The Anticholinergic Risk Scale and Total Anticholinergic Load were developed to assess the risks associated with anticholinergic drugs. Recently, the Japan Anticholinergic Risk Scale was introduced; however, the total anticholinergic load for adverse events has not been clarified, and the criteria for risk assessment in clinical practice have not been established. In this study, we used data from the Japanese Adverse Drug Event Report (JADER) database provided by the Pharmaceuticals and Medical Devices Agency to determine the total anticholinergic load associated with reported adverse events related to anticholinergic syndrome.

Methods

Using JADER data from April 2004 to September 2023, we investigated the association between drugs included in the J-ARS and adverse events related to anticholinergic syndrome. In addition, we calculated the total anticholinergic load for each case involving a drug recorded in the JADER database and compared it with other adverse events associated with anticholinergic effects.

Results

Based on the JADER data, we observed an association between anticholinergic syndrome-related adverse events and the drugs listed in the J-ARS, confirming the feasibility of calculating the total anticholinergic drug burden for each case. In the group reporting anticholinergic syndrome–related adverse events, the mean ± standard deviation of the total anticholinergic load was 4.20 ± 3.09.

Conclusions

The mean total anticholinergic load of anticholinergic syndrome-related adverse events obtained from the JADER database in this study supports the development of a comprehensive risk assessment of anticholinergic drugs in clinical practice.

Background

Anticholinergic drugs, including antihistamines and antipsychotics, are widely used clinically and are known to cause various adverse events [1]. Approximately half of elderly individuals are reported to take at least one anticholinergic drug [2], and adverse events in elderly patients at home are relatively common [3]. Therefore, it is important to manage the effects of anticholinergics in the home and outpatient settings.

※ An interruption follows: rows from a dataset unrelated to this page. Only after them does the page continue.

(** C4: No two clients share an address, as long as the server's 32-bit microsecond
    clock does not wrap around (its first 71 minutes; after a wrap leases can
    overlap), with a server in ARRAY or HASHMAP mode and for clients of which no
    two have the same MAC address or the same transaction id (the code draws the
    ids with rand() and does not check).  Two clients whose sessions have both
    ended successfully with the same address were acknowledged it in seconds at
    least an hour apart, whichever of the acknowledgements on the wire one takes:
    their leases do not overlap, and within the first hour of the server the
    addresses of all clients differ.  Frames may be lost, delayed, repeated and
    reordered, and other clients may send the server any DISCOVER and REQUEST; but
    no other server sends the clients replies. *)
Theorem network_no_double_lease (n : network P) (i j : nat) (ci cj ci' cj' : client) : reachable n →
  i ≠ j → clients !! i = Some ci → clients !! j = Some cj →
  n_sessions n !! i = Some (Some (Finished 0 ci')) →
  n_sessions n !! j = Some (Some (Finished 0 cj')) →
  c_assigned_ip ci' = c_assigned_ip cj' →
  ∃ ip, c_assigned_ip ci' = uint32_to_ip ip ∧
    (∃ t, ack_sent n ci t ip) ∧ (∃ t, ack_sent n cj t ip) ∧
    ∀ ti tj, ack_sent n ci ti ip → ack_sent n cj tj ip →
      0 ≤ ti ≤ seconds n ∧ 0 ≤ tj ≤ seconds n ∧ (ti + 3600 ≤ tj ∨ tj + 3600 ≤ ti).
Proof.
  intros Hreach Hne Hci Hcj Hvi Hvj Hsame. destruct (reachable_inv n Hreach) as [acks Hi].
  destruct (finished_recorded acks n i ci ci' Hi Hci Hvi) as (ip & t & Hip & Ha & Hack & _).
  destruct (finished_recorded acks n j cj cj' Hi Hcj Hvj) as (ip2 & t2 & Hip2 & Ha2 & Hack2 & _).
  assert (ip2 = ip) as -> by (apply uint32_to_ip_inj; [by apply pool_u32.. | congruence]).
  exists ip. split; [done|]. split; [by exists t|]. split; [by exists t2|]. intros ti tj Hti Htj.
  pose proof (ni_recorded _ _ Hi) as Hrec. rewrite Forall_forall in Hrec.
  apply (ack_recorded acks n ci ti ip Hi) in Hti; [|by eapply clients_fresh_at|done].
  apply (ack_recorded acks n cj tj ip Hi) in Htj; [|by eapply clients_fresh_at|done].
  split; [apply (Hrec _ Hti)|]. split; [apply (Hrec _ Htj)|].
  apply (ni_apart _ _ Hi _ _ Hti Htj eq_refl). intros Hm. apply Hne.
  eapply (NoDup_lookup (c_mac <$> clients)); [exact macs_distinct|..];
    rewrite list_lookup_fmap, ?Hci, ?Hcj; cbn; [reflexivity | by rewrite Hm].
Qed.
End network.

(** *** Two clients and a server with one lease

    The server has leased 192.168.4.100 to client A before.  A's DISCOVER arrives
    twice, A is acknowledged the address, and B reads the reply to A; B's
    DISCOVER, sent at the start, arrives when the lease has ended. *)
Definition net_clients : list client :=
  [sample_client; mkClient [2; 0xde; 0xad; 0xbe; 0xef; 2] 0x9876 0 0 (replicate 4 0)].
Definition sent_length (slen : Z) (sbuf : list Z) : Z := slen.
Definition client_of (i : nat) : client := default sample_client (net_clients !! i).

Definition early_request : dhcp_message_t := request_msg (c_mac sample_client) 192 168 4 100.
Definition one_lease : dhcp_server_t dhcp_arraypool_t :=
  dhcp_init_server_array circle_config (Some [free_lease]) 1.
Definition net_server : dhcp_server_t dhcp_arraypool_t :=
  snd (ret_srv one_lease (process_message_store one_lease early_request 0)).

Definition nth_frame {P} (n : network P) (k : nat) : list Z := default [] ((n_wire n).*2 !! k).
Definition go (n : network dhcp_arraypool_t) (a : action) : network dhcp_arraypool_t :=
  match net_step sample_dev net_clients sent_length n a with Ret n' => n' | _ => n end.

Inductive delivery :=
  | Starts (i : nat)
  | AtServer (k : nat) (ticks : Z)
  | AtClient (i k : nat).
(** The [k]-th frame of the wire reaches the server, over what its buffer held
    before, or client [i]. *)
Definition action_of (n : network dhcp_arraypool_t) (e : delivery) : action :=
  match e with
  | Starts i => ClientStarts i (no_meta 0) (replicate 1024 7) (replicate 1024 7) true
  | AtServer k ticks => ServerGets (nth_frame n k ++ drop (length (nth_frame n k)) (replicate 1600 7)) ticks
  | AtClient i k => ClientGets i (Got (nth_frame n k) true)
  end.
Definition happens (n : network dhcp_arraypool_t) (e : delivery) : network dhcp_arraypool_t := go n (action_of n e).

Definition net0 : network dhcp_arraypool_t := mkNetwork net_server 1000000 (replicate 2 None) [].
Lemma net_server_inv : srv_inv net_server.
Proof.
  assert (H0 : srv_inv one_lease).
  { split; [|reflexivity]. apply (array_init_inv DHCP_POOL_START DHCP_POOL_END [free_lease]);
      unfold DHCP_POOL_START, DHCP_POOL_END; cbn; lia. }
  assert (Hr : request_ok early_request (request_items 192 168 4 100)) by eval_request.
  destruct (process_store_refines one_lease early_request _ 0 H0 Hr) as (r & srv' & a & E & Hi & _);
    [unfold uword; lia|].
  unfold net_server. by rewrite E.
Qed.

Lemma net_clients_ok : Forall (λ c, fresh_client c ∧ Forall byte (c_mac c)) net_clients.
Proof.
  repeat constructor; try (cbn; unfold uword; lia).
Qed.

Lemma sent_length_eq sbuf : length sbuf = 1024%nat → sent_length MIN_SEND_LEN sbuf = Z.of_nat (594 + 0).
Proof. done. Qed.

Lemma net_macs_distinct : NoDup (c_mac <$> net_clients).
Proof. apply (bool_decide_eq_true_1 _). vm_compute. reflexivity. Qed.

Lemma net_xids_distinct : NoDup (c_xid <$> net_clients).
Proof. apply (bool_decide_eq_true_1 _). vm_compute. reflexivity. Qed.

Definition net_reachable : network dhcp_arraypool_t → Prop :=
  reachable sample_dev net_clients sent_length 1024.

Definition deliverable (n : network dhcp_arraypool_t) (e : delivery) : bool :=
  match e with
  | Starts i => match n_sessions n !! i with Some None => true | _ => false end
  | AtServer k ticks => (k <? length (n_wire n))%nat && (n_clock n <=? ticks) && (ticks <? 2 ^ 32)
  | AtClient _ k => (k <? length (n_wire n))%nat && (length (nth_frame n k) <=? 1024)%nat
  end.

Lemma nth_frame_on_wire {P} (n : network P) k : (k < length (n_wire n))%nat →
  ∃ t, (t, nth_frame n k) ∈ n_wire n.
Proof.
  intros Hk. destruct (lookup_lt_is_Some_2 _ _ Hk) as [[t f] Hf]. exists t.
  unfold nth_frame. rewrite list_lookup_fmap, Hf. cbn. by eapply list_elem_of_lookup_2.
Qed.

Lemma deliverable_allowed n e : net_reachable n → deliverable n e = true →
  allowed net_clients 1024 n (action_of n e).
Proof.
  intros Hn Hd.
  destruct (reachable_inv sample_dev net_clients sent_length 0 1024 sample_dev_mac ltac:(lia) sent_length_eq
    ltac:(lia) net_clients_ok net_xids_distinct n Hn) as [acks Hi].
  destruct e as [i|k ticks|i k]; cbn [deliverable action_of] in *.
  - destruct (n_sessions n !! i) as [[v|]|] eqn:E; [discriminate Hd| |discriminate Hd].
    split; [exact E | split; apply length_replicate].
  - apply andb_true_iff in Hd as [[Hk%Nat.ltb_lt H1%Z.leb_le]%andb_true_iff H2%Z.ltb_lt].
    destruct (nth_frame_on_wire n k Hk) as [t Hin]. by eapply wire_allowed.
  - apply andb_true_iff in Hd as [Hk%Nat.ltb_lt Hl%Nat.leb_le].
    destruct (nth_frame_on_wire n k Hk) as [t Hin].
    pose proof (ni_wire _ _ _ _ Hi) as Hw. rewrite Forall_forall in Hw.
    destruct (Hw _ Hin) as [Hb _]. split; [by split|]. intros c bytes sent _ [= <- <-] _.
    by apply (list_elem_of_fmap_2 snd _ (t, _)).
Qed.

Lemma happens_step n e : net_reachable n → deliverable n e = true →
  net_step sample_dev net_clients sent_length n (action_of n e) = Ret (happens n e).
Proof.
  intros Hn Hd.
  destruct (reachable_inv sample_dev net_clients sent_length 0 1024 sample_dev_mac ltac:(lia) sent_length_eq
    ltac:(lia) net_clients_ok net_xids_distinct n Hn) as [acks Hi].
  destruct (net_step_inv sample_dev net_clients sent_length 0 1024 sample_dev_mac ltac:(lia) sent_length_eq
    ltac:(lia) net_clients_ok net_xids_distinct acks n _ Hi (deliverable_allowed n e Hn Hd)) as (n' & _ & E & _).
  unfold happens, go. by rewrite E.
Qed.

The anticholinergic risk scale (ARS) [4] and total anticholinergic load (TAL) [5, 6, 7] were developed to assess the effects of anticholinergic drugs. Although individual drug risk assessment is important for anticholinergic risk assessment, in clinical practice, many patients take multiple medications, and the use of multiple anticholinergic agents increases patient risk. Therefore, determining the TAL may be beneficial because it enables a comprehensive risk assessment for each patient, and switching to a lower-scoring medication is recommended if a higher-scoring medication is used.

The TAL can be used to assess a patient’s overall risk and determine the risk of anticholinergic effects of the overall pharmacotherapy. A higher TAL has been associated with poorer physical function and cognitive decline in the elderly [8]. However, to date, issues have been identified, including the low level of agreement observed among the various ARS developed to date [9, 10].

In May 2024, the Japanese Society of Geriatric Pharmacy developed the Japan Anticholinergic Risk Scale (J-ARS) [11] It is recommended that the J-ARS be used in clinical practice to assess the anticholinergic risk in individual patients. However, the TAL calculated from the J-ARS does not have established criteria to serve as an indicator for comprehensive risk assessment, resulting in a lack of evaluation of the overall risk of anticholinergic effects in clinical pharmacotherapy.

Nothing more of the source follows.